Ганс-Улоф повесил трубку с неясным чувством, что начались события, которыми он больше не управляет.
Найти кафе было нетрудно. Оно располагалось в подвале узкого, выкрашенного охрой дома недалеко от биржи. Это было одно из маленьких заведений, какими славится Старый город, Гамла-Стан.
Естественно, украшенное изображениями карт «таро», чтоб оправдать своё название. Над входом висела железная вывеска с картой «дурак»: на ней странник в пёстром наряде, с посохом на плече, с цветочком в руке, мечтательно глядя в небо, шагал прямиком к обрыву. Над столиком, к которому его подвели, когда он спросил насчёт Бенгта, висела карта «справедливость», и Ганс-Улоф воспринял это, как добрый знак. Грозный властитель с поднятым мечом в одной руке и весами в другой возвещал, что правда будет на стороне честных людей.
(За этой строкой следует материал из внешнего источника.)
Lemma trace_printf_ok c a b d : exists n, syscall_trace_printf c a b d = (Ok n, c) /\ 32 <= n <= 80.
Proof.
  unfold syscall_trace_printf, trace_prefix_len.
  destruct (size_arg_ok a) as (x & -> & Hx), (size_arg_ok b) as (y & -> & Hy), (size_arg_ok d) as (z & -> & Hz).
  cbn [mbind result_bind]. rewrite !arith_u64_ok by (unfold is_u; lia). cbn [mbind result_bind].
  rewrite !arith_u64_ok by (unfold is_u; lia). cbn [mbind result_bind].
  rewrite !arith_u64_ok by (unfold is_u; lia). eexists. split; [done|]. lia.
Qed.

Lemma string_ok c a n :
  test_context_valid c -> is_u 64 a -> 0 <= n ->
  match syscall_string c a n with
  | (Ok x, c') => x = 0 /\ test_context_valid c'
  | (Err _, c') => test_context_valid c'
  | (Panic, _) => False
  end.
Proof.
  intros Hc Ha Hn. unfold syscall_string. destruct (n =? 0); [done|].
  pose proof (map_context_ok c Load a n Hc Ha Hn) as Hmap.
  destruct (map_context c Load a n) as [[p|e|] c'] eqn:Hm; [|naive_solver|done].
  destruct Hmap as (Hc' & _ & Hh & r & _ & _ & [_ Hb] & Hlo & Hhi).
  destruct (read_host_ok (host_memory c') p (Z.to_nat n)) as (bs & -> & _); [|done].
  rewrite Hh. intros i Hi. apply Hb. lia.
Qed.

(** The syscalls that stay inside the mapping. *)
Definition bounded_syscall (f : TestSyscall) : bool := bool_decide (f <> SyscallStrCmp).
Definition BoundedSyscall : Type := { f : TestSyscall | bounded_syscall f = true }.

#[global] Instance bounded_builtins : Builtins BoundedSyscall TestContextObject := {| rust f := rust (`f) |}.

Lemma rust_ok (f : BoundedSyscall) c r1 r2 r3 r4 r5 :
  context_valid c -> Forall (is_u 64) [r1; r2; r3; r4; r5] ->
  match rust f c r1 r2 r3 r4 r5 with
  | (Ok x, c') => is_u 64 x /\ context_valid c'
  | (Err _, c') => context_valid c'
  | (Panic, _) => False
  end.
Proof.
  intros Hc [H1 [H2 [H3 [H4 [H5 _]%Forall_cons]%Forall_cons]%Forall_cons]%Forall_cons]%Forall_cons.
  assert (Hz : is_u 64 0) by done. destruct f as [[] Hf]; cbn [rust proj1_sig bounded_builtins test_builtins]; try done.
  - destruct (trace_printf_ok c r3 r4 r5) as (n & -> & Hn). split; [unfold is_u; lia|done].
  - split; [|done]. assert (forall x n, is_u 64 (wrapping_shl_u64 x n)) by (intros; apply as_u_is_u; lia).
    auto 8 with ranges.
  - destruct (Z.eq_dec r2 0) as [->|Hn]; [done|].
    pose proof (mem_frob_ok c r1 r2 Hc H1 ltac:(unfold is_u in H2; lia)) as Hok.
    destruct (syscall_mem_frob c r1 r2) as [[]?]; naive_solver.
  - pose proof (string_ok c r1 r2 Hc H1 ltac:(unfold is_u in H2; lia)) as Hok.
    destruct (syscall_string c r1 r2) as [[]?]; naive_solver.
Qed.

Lemma rust_meter (f : TestSyscall) c r1 r2 r3 r4 r5 : remaining (rust f c r1 r2 r3 r4 r5).2 = remaining c.
Proof.
  destruct f; simpl; try done; unfold syscall_mem_frob, syscall_str_cmp, syscall_string; case_match; try done;
    match goal with |- context [map_context c ?acc r1 ?n] =>
      pose proof (map_context_remaining c acc r1 n); destruct (map_context c acc r1 n) as [[]c'] end; simpl in *; try done.
  - by destruct (frob _ _ _ _).
  - pose proof (map_context_remaining c' Load r2 1) as Hr. destruct (map_context c' Load r2 1) as [[]?]; simpl in *; congruence.
Qed.

#[global] Instance bounded_builtins_laws : BuiltinsLaws BoundedSyscall TestContextObject.
Proof.
  split.
  - intros f c r1 r2 r3 r4 r5. apply Z.eq_le_incl, (rust_meter (`f)).
  - intros f c r1 r2 r3 r4 r5 Hc Hr. pose proof (rust_ok f c r1 r2 r3 r4 r5 Hc Hr) as Hok.
    destruct (rust f c r1 r2 r3 r4 r5) as [[]?]; naive_solver.
  - intros f c r1 r2 r3 r4 r5 x Hc Hr Hx. pose proof (rust_ok f c r1 r2 r3 r4 r5 Hc Hr) as Hok.
    destruct (rust f c r1 r2 r3 r4 r5) as [[]?]; naive_solver.
  - intros f c r1 r2 r3 r4 r5 Hc Hr Hx. pose proof (rust_ok f c r1 r2 r3 r4 r5 Hc Hr) as Hok.
    destruct (rust f c r1 r2 r3 r4 r5) as [[]?]; naive_solver.
Qed.
End SyscallFacts.

(** What else an allocator documents: a block does not wrap around. *)
Class AllocatorRange `{Allocator} := {
  alloc_range size align p : alloc size align = Some p -> 0 <= p /\ p + size <= u64_max
}.

(** A JIT trace may be longer than the trace of the interpreter. *)
Lemma compare_register_trace_iff interpreter jit :
  compare_register_trace interpreter jit = true <-> interpreter `prefix_of` jit.
Proof.
  unfold compare_register_trace. destruct (Nat.ltb_spec (length interpreter) (length jit)) as [Hl|Hl];
    rewrite bool_decide_eq_true.
  - split.
    + intros Heq. exists (drop (length interpreter) jit). rewrite Heq at 1. by rewrite take_drop.
    + intros [k ->]. by rewrite take_app_length.
  - split; [by intros ->|]. intros [k ->]. rewrite length_app in Hl.
    destruct k; [by rewrite app_nil_r|simpl in Hl; lia].
Qed.

Section TestUtilsFacts.
Context {V : Type} `{P : Profile, AH : AccessViolationHandler, !AccessViolationHandlerLaws}.
Context `{AL : Allocator, !AllocatorRange, BO : ByteOrder, !ByteOrderLaws}.
Context `{BT : Builtins V TestContextObject, !BuiltinsLaws V TestContextObject}.
Context (empty_slice owned_addr elf_addr : Z) (empty_slice_range : 0 <= empty_slice <= u64_max).
Implicit Types (e : Executable V) (c : TestContextObject).

Lemma context_new_ok n :
  is_u 64 n -> exists c, context_new (E := EbpfError) empty_slice n = Ok c /\ remaining c = n /\ test_context_valid c.
Proof.
  intros Hn. unfold context_new, context_default.
  pose proof (mm_new_ok empty_slice empty_slice_range [] Config_default Reserved ∅ eq_refl ltac:(constructor)) as Hok.
  assert (exists m, mm_new empty_slice [] Config_default Reserved = Ok m) as [m Hm] by (eexists; vm_compute; reflexivity).
  rewrite Hm in *. cbn [unwrap_ok mbind result_bind]. eexists. split; [done|]. split; [done|].
  split_and!; [done|done|]. apply map_Forall_empty.
Qed.

(** ** The regions of a new VM *)
Lemma new_internal_valid {E} h address n a gap w (r : MemoryRegion) :
  new_internal (E := E) address n a gap w = Ok r ->
  is_u 64 a -> 0 <= n -> 0 <= address -> address + n <= u64_max -> is_u 64 gap -> backed h address n ->
  region_valid h r.
Proof.
  unfold new_internal. intros (s & Hs & [= <-])%result_bind_ok Ha Hn Hlo Hhi Hg Hb. split; [|done].
  split; simpl; try done. destruct (0 <? gap); [|by injection Hs as <-].
  apply result_bind_ok in Hs as (_ & _ & [= <-]). unfold leading_zeros_u64.
  destruct (Z.eqb_spec gap 0); [lia|]. pose proof (Z.log2_nonneg gap). unfold is_u in Hg.
  assert (Z.log2 gap < 64) by (apply Z.log2_lt_pow2; lia). lia.
Qed.

Lemma zero_filled_block {E} n (s : AlignedMemory) :
  0 <= n -> zero_filled (E := E) HOST_ALIGN n = Ok s ->
  am_len s = n /\ 0 <= am_host_address s /\ am_host_address s + n <= u64_max.
Proof.
  intros Hn. unfold zero_filled, av_new, am_len, am_host_address.
  change (HOST_ALIGN =? 0) with false. cbn iota.
  intros (v & Hv & (w & Hw & [= <-])%result_bind_ok)%result_bind_ok. unfold av_set_len in Hw.
  result_inv; subst; simpl in *; (split; [done|]).
  - apply Z.eqb_eq in Heqb as ->. unfold av_empty, HOST_ALIGN, u64_max. simpl. lia.
  - by eapply alloc_range.
Qed.

(** The host memory of the test: the input, the executable, and the stack. *)
Lemma backed_union_l h h' a n : backed h a n -> backed (h ∪ h') a n.
Proof. intros Hb i Hi. apply lookup_union_is_Some. left. by apply Hb. Qed.
Lemma region_valid_union h h' r : region_valid h' r -> region_valid (h ∪ h') r.
Proof. intros [Hwf Hb]. split; [done|]. intros i Hi. apply lookup_union_is_Some. right. by apply Hb. Qed.
Lemma host_bytes_union h h' : host_bytes h -> host_bytes h' -> host_bytes (h ∪ h').
Proof. by apply map_Forall_union_2. Qed.

Context (cfg : Config) (e : Executable V).

(** What the caller of [create_vm!] provides: a meter, and the bytes of the
    executable and of the further regions in its memory. *)
Record inputs_valid c (regions : list MemoryRegion) : Prop := {
  in_meter : is_u 64 (remaining c);
  in_bytes : host_bytes (host_memory c);
  in_ro : forall ro, get_ro_region (E := EbpfError) owned_addr elf_addr e = Ok ro -> region_valid (host_memory c) ro;
  in_regions : Forall (region_valid (host_memory c)) regions
}.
Журналист пришёл с некоторым опозданием и уже не фонтанировал энергией, которую Ганс-Улоф запомнил с первой встречи. Точнее говоря, он выглядел так, будто провёл ужасную ночь. Или несколько. И всё это время у него не доходили руки протереть свои захватанные толстые очки.
– Давайте вначале закажем, – сказал Нильсон после скупого, почти рассеянного приветствия. – Потом можем поговорить.
Ганс-Улоф выбрал себе нечто, обещавшее быть лососем, зажаренным на гриле, с овощами. Нильсон взял дежурное блюдо: зажаренного на гриле судака с тёртым хреном и картофельной запеканкой.